If you are in the business of IPv4 and IP Addresses you’ve probably heard or seen the term CIDR, but do you know what it is? Knowing what CIDR stands for is helpful, but it’s even better to explore how CIDR works and understand the concept. Below are some frequently asked questions that will increase your understanding of the term and why it is important.

What does CIDR Stand for?

CIDR (pronounced like “cider”) stands for “Classless Inter-Domain Routing”. It replaced the original “classful” IPv4 address routing and allocation policies. CIDR is an IP Addressing scheme that improves the allocation of IP addresses, by allowing subnets of IPv4 ranges to be announced over the Internet  in a flexible array of sizes.

Why is CIDR Important?

In the beginning, IPv4 blocks were designated in classes: A, B, and C. Class A had roughly 16 million addresses, Class B had roughly 65 thousand, and Class C had 256 addresses. This lack of granularity led to inefficient allocations and usage of increasingly scarce IPv4 addresses.   For instance, if you were an organization allocated a Class B IPv4 block prior to CIDR, you had to announce the entire block of 65,536 addresses in one chunk.  You couldn’t subdivide the block and announce portions of it from different Internet peering locations. 

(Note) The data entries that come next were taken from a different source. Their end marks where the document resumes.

Definition elf_vfs : Vfs := VfsTheorems.run_calls [CallPwrite 3 0 small_elf] VfsTheorems.sample.

Lemma elf_vfs_ok : vfs_ok nobody elf_vfs.
Proof. apply reachable_ok, reachable_calls; [exact sample_reachable|by split]. Qed.

Definition mapping_runtime : SampleRuntime :=
  {| rt_tasks := kernel_forked; rt_memory := ∅; rt_pending_fork_exec := ∅; rt_selected_memory_pid := 1;
     rt_fds := ∅; rt_selected_fds_pid := 1;
     rt_files := {| rf_vfs := elf_vfs; rf_memory := page_world; rf_sockets := sample_net |};
     rt_native := sample_native; rt_events := sample_events |}.

Lemma mapping_runtime_ok : rt_ok mapping_runtime.
Proof.
  split; try (by vm_compute).
  - assert (rt_system mapping_runtime = one_process) as ->; [|apply one_process_wf].
    unfold rt_system, one_process. simpl. by rewrite insert_empty.
  - intros q [m Hm]. unfold memory_for_process in Hm.
    destruct (Z.eqb_spec q (rt_selected_memory_pid mapping_runtime)) as [->|_]; [by vm_compute|].
    change (rt_memory mapping_runtime) with (∅ : gmap Z GuestMemory) in Hm. change (rt_pending_fork_exec mapping_runtime) with (∅ : gmap Z Z) in Hm.
    by rewrite !lookup_empty in Hm.
Qed.

Definition window_args : MmapSyscallArgs :=
  {| mm_addr := 0; mm_length := 128; mm_prot := 1; mm_flags := 2; mm_fd := 3; mm_offset := 0 |}.

Lemma elf_file_open : ∃ e, file_open 3 small_elf elf_vfs e.
Proof.
  destruct (ft_entries (fw_table (v_fds elf_vfs)) !! 3) as [e|] eqn:He; [|by vm_compute in He].
  exists e. pose proof He as E. vm_compute in E. injection E as <-.
  split; [exact He|eexists; split; vm_compute; reflexivity|reflexivity|eexists; split_and!; vm_compute; reflexivity].
Qed.

Lemma window_mapped e : file_open 3 small_elf elf_vfs e →
  maps_file 1 window_args nobody e small_elf small_headers mapping_runtime.
Proof.
  intros He. split.
  - split; [exact mapping_runtime_ok|by vm_compute|]. intros c. simpl. by rewrite lookup_empty.
  - reflexivity.
  - reflexivity.
  - reflexivity.
  - by vm_compute.
  - by vm_compute.
  - by vm_compute.
  - exact elf_vfs_ok.
  - exact He.
  - left. by vm_compute.
  - apply mapping_cache_empty.
Qed.

Definition mapped_once : SampleRuntime := (mmap 1 window_args mapping_runtime).2.
Definition mapped_twice : SampleRuntime := (mmap 1 window_args mapped_once).2.

(** Remove a worktree and (optionally) its local branch.
    Best-effort -- logs errors but never throws. *)
Definition removeWorktree (projectPath name : string)
    (opts : option RemoveOptions) : io unit :=
  let wtPath := worktreePath projectPath name in
  _ ← info ("Removing worktree: " +:+ name);
  wtErr ← gitSync projectPath ["worktree"; "remove"; wtPath; "--force"];
  _ ← (if truthy wtErr
       then warn ("Failed to remove worktree '" +:+ name +:+ "': "
                  +:+ default "" wtErr)
       else mret tt);
  _ ← gitPrune projectPath;
  if negb (keepBranch_set opts) then
    let branch := "worktree-" +:+ name in
    brErr ← gitSync projectPath ["branch"; "-D"; branch];
    if truthy brErr
    then warn ("Failed to delete branch '" +:+ branch +:+ "': "
               +:+ default "" brErr)
    else mret tt
  else mret tt.

(** Create an isolated git worktree for an agent. If a stale worktree with
    the same name exists, removes it first. Returns the absolute path of the
    worktree directory. *)
Definition createWorktree (projectPath name : string)
    (fromBranch : option string) : io string :=
  let wtPath := worktreePath projectPath name in
  let fixer := match fromBranch with
               | Some b => negb (b =? "")%string
               | None => false
               end in
  _ ← gitPrune projectPath;
  stale ← fs_existsSync wtPath;
  _ ← (if (stale : bool) then
         _ ← warn ("Stale worktree found at " +:+ wtPath +:+ ", removing...");
         removeWorktree projectPath name (Some {| keepBranch := Some fixer |})
       else mret tt);
  if fixer then
    let fromBranch := default "" fromBranch in
    (* Fixer mode: check out an existing PR branch into the worktree. *)
    _ ← gitSync projectPath ["fetch"; "origin"; fromBranch];
    _ ← info ("Creating worktree: " +:+ name +:+ " (from branch "
              +:+ fromBranch +:+ ")");
    err ← gitSync projectPath ["worktree"; "add"; wtPath; fromBranch];
    if truthy err
    then throw (PlainError ("Failed to create worktree '" +:+ name
                            +:+ "': " +:+ default "" err))
    else mret wtPath
  else
    (* Executor mode: create a fresh branch from HEAD. *)
    let branch := "worktree-" +:+ name in
    _ ← gitSync projectPath ["branch"; "-D"; branch];
    _ ← info ("Creating worktree: " +:+ name);
    err ← gitSync projectPath ["worktree"; "add"; wtPath; "-b"; branch];
    if truthy err
    then throw (PlainError ("Failed to create worktree '" +:+ name
                            +:+ "': " +:+ default "" err))
    else mret wtPath.

(** The git commands of a journal that were started, in order, without
    their outcome. *)
Definition commands (journal : list entry) : list (list string * string) :=
  omap (fun e => match e with
                 | Ran cmd cwd _ => Some (cmd, cwd)
                 | _ => None
                 end) journal.

(** The warnings of a journal, in order. *)
Definition warnings (journal : list entry) : list string :=
  omap (fun e => match e with
                 | Warned line => Some line
                 | _ => None
                 end) journal.

End Manager.

(** A host on which git starts and every git command fails: exit code 128
    and a message on stderr. The machine counts the commands run. *)
#[global] Instance failing_host : Host := {|
  machine := nat;
  spawnSync := fun cmd cwd n =>
    (Ok {| exitCode := 128; stderr := "fatal: not a git repository" +:+ nl |},
     Datatypes.S n);
  existsSync := fun path n => false;
  resolve := fun segments => String.concat "/" segments;
|}.

(** A host on which the project directory is the only directory missing:
    a child with that working directory cannot be started. The machine
    counts the attempts. *)
Definition missing_directory_host (missing : string) : Host := {|
  machine := nat;
  spawnSync := fun cmd cwd n =>
    (if (cwd =? missing)%string
     then Throw (PlainError
                   ("ENOENT: no such file or directory, posix_spawn 'git'"))
     else Ok {| exitCode := 0; stderr := "" |},
     Datatypes.S n);
  existsSync := fun path n => false;
  resolve := fun segments => String.concat "/" segments;
|}.

(** A host with a leftover worktree directory at [stale_path], on which
    git starts and every command succeeds except command number [failing],
    which prints [message] to stderr and exits with [code]. The machine
    counts the commands run. *)
Definition stale_host (stale_path : string) (failing : nat) (code : Z)
    (message : string) : Host := {|
  machine := nat;
  spawnSync := fun cmd cwd n =>
    (Ok (if (n =? failing)%nat
         then {| exitCode := code; stderr := message |}
         else {| exitCode := 0; stderr := "" |}),
     Datatypes.S n);
  existsSync := fun path n => (path =? stale_path)%string;
  resolve := fun segments => String.concat "/" segments;
|}.

End Worktree.

(* ================================================================== *)
(** * Prompt templates (src/lib/prompt.ts) *)
(* ================================================================== *)

Module Prompt.
Import JS.

(** [value.replace(/[\r\n]+/g, " ")]: every maximal run of carriage returns
    and line feeds becomes one space. [inside] tells that the previous code
    unit belonged to such a run. *)
Definition is_newline (c : ascii) : bool :=
  Ascii.eqb c CR || Ascii.eqb c LF.

Fixpoint collapse_newlines_from (inside : bool) (s : string) : string :=
  match s with
  | EmptyString => EmptyString
  | String c rest =>
      if is_newline c
      then if inside then collapse_newlines_from true rest
           else String " " (collapse_newlines_from true rest)
      else String c (collapse_newlines_from false rest)
  end.

Definition collapse_newlines (s : string) : string :=
  collapse_newlines_from false s.

Fixpoint drop_hashes (s : string) : string :=
  match s with
  | String "#" rest => drop_hashes rest
  | _ => s
  end.

(** [value.replace(/^\s*#+\s*/, "")]: when the first code unit after the
    leading white space is a hash sign, that white space, the hash signs and
    the white space after them are removed; otherwise nothing is. *)
Definition strip_leading_heading (s : string) : string :=
  match trimStart s with
  | String "#" rest => trimStart (drop_hashes rest)
  | _ => s
  end.

(** Sanitize a value before substituting it into a prompt template.
    Collapses newlines to spaces and strips leading markdown heading markers
    to prevent prompt injection via multiline config values. *)
Definition sanitizePromptValue (value : string) : string :=
  trim (strip_leading_heading (collapse_newlines value)).

(** [GetSubstitution] for a string pattern (no captures): in the replacement
    text, a dollar sign followed by a dollar sign, a backquote, an ampersand
    or a quote stands for a dollar sign, the text before the match, the
    match, and the text after the match. *)
Fixpoint GetSubstitution (matched before after : string) (template : string)
    : string :=
  match template with
  | String "$" (String "$" rest) =>
      String "$" (GetSubstitution matched before after rest)
  | String "$" (String "`" rest) =>
      before +:+ GetSubstitution matched before after rest
  | String "$" (String "&" rest) =>
      matched +:+ GetSubstitution matched before after rest
  | String "$" (String "'" rest) =>
      after +:+ GetSubstitution matched before after rest
  | String c rest => String c (GetSubstitution matched before after rest)
  | EmptyString => EmptyString
  end.

(** [str.replaceAll(pattern, replacement)] for a non-empty string pattern:
    [s] is what remains of [str] from position [pos]; [skip] counts the code
    units of a match still to pass over. *)
Fixpoint replaceAll_from (str pattern replacement : string)
    (pos skip : nat) (s : string) : string :=
  match s with
  | EmptyString => EmptyString
  | String c rest =>
      match skip with
      | Datatypes.S k =>
          replaceAll_from str pattern replacement (Datatypes.S pos) k rest
      | O =>
          if String.prefix pattern s
          then GetSubstitution pattern (substring 0 pos str)
                 (slice_from s (String.length pattern)) replacement
               +:+ replaceAll_from str pattern replacement (Datatypes.S pos)
                     (Nat.pred (String.length pattern)) rest
          else String c
                 (replaceAll_from str pattern replacement (Datatypes.S pos) O rest)
      end
  end.

Definition replaceAll (str pattern replacement : string) : string :=
  replaceAll_from str pattern replacement O O str.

CIDR replaced classes with a nomenclature allowing for variable sized blocks, using an appellation called a subnet mask, designated as the number of masked bits behind a slash. Since the total number of bits in an IPv4 address is 32 bits, the size of the subnet mask can vary from a /0 (the whole internet) to a /32 (a single IPv4 address).  This allowed for allocations and routing entries to describe any size of IPv4 block without the classful limit of only three sizes.

The original Class C, the smallest class containing just 256 addresses, is written as a /24 in CIDR notation. That means out of the total 32 bits of address space, 24 bits are masked, leaving only 8 bits of address space in the block. In binary terms, 8 bits equals 256 possible numbers. Likewise, a Class A network is now written as a /8, leaving 24 bits of address space in the block. Again, in binary terms 24 bits yields 16 million addresses.

Benefits of CIDR Notations

The benefits are clear when considering an entity with a need for 500 addresses. In the past, this would be larger than a Class C, and would require allocation of a Class B network containing 65,636 addresses. With CIDR, the allocation can be a /23, twice as large as a /24 and providing 512 addresses.   So instead of wasting an entire Class B (a /16), less than 1% of the Class B is allocated, leaving the remainder available.

CIDR’s introduction in the late 1990s was the largest reason for the extension of viable life for IPv4, which was anticipated to be exhausted in just a few years under the classful allocation regime. These days, the block sizes associated with particular subnet mask sizes are usually memorized by brokers with years of experience:

CIDR Chart

/24  256

/23  512

/22 1,024

/21 2,048

/20 4,096

/19 8,192

/18 16,384

/17 32,768

/16 65,536

/15 131,072

/14  262,144

/13 524,288

/12 1,048,576

/11 2,097,152

/10 4,194,304

/0  4,294,967,296  (the whole Internet!)

And so forth.  Likewise, network engineers are quite familiar with CIDR notation and the subnets it creates. CIDR allows subnets as small as a /24 (256 addresses) to be partitioned and broadcast from much larger blocks. While Internet routers do not support BGP broadcasts of subnets smaller than a /24, ISPs with direct connections to their clients can route smaller blocks (such as a /27 with 32 addresses), allowing for even more efficient IPv4 allocations.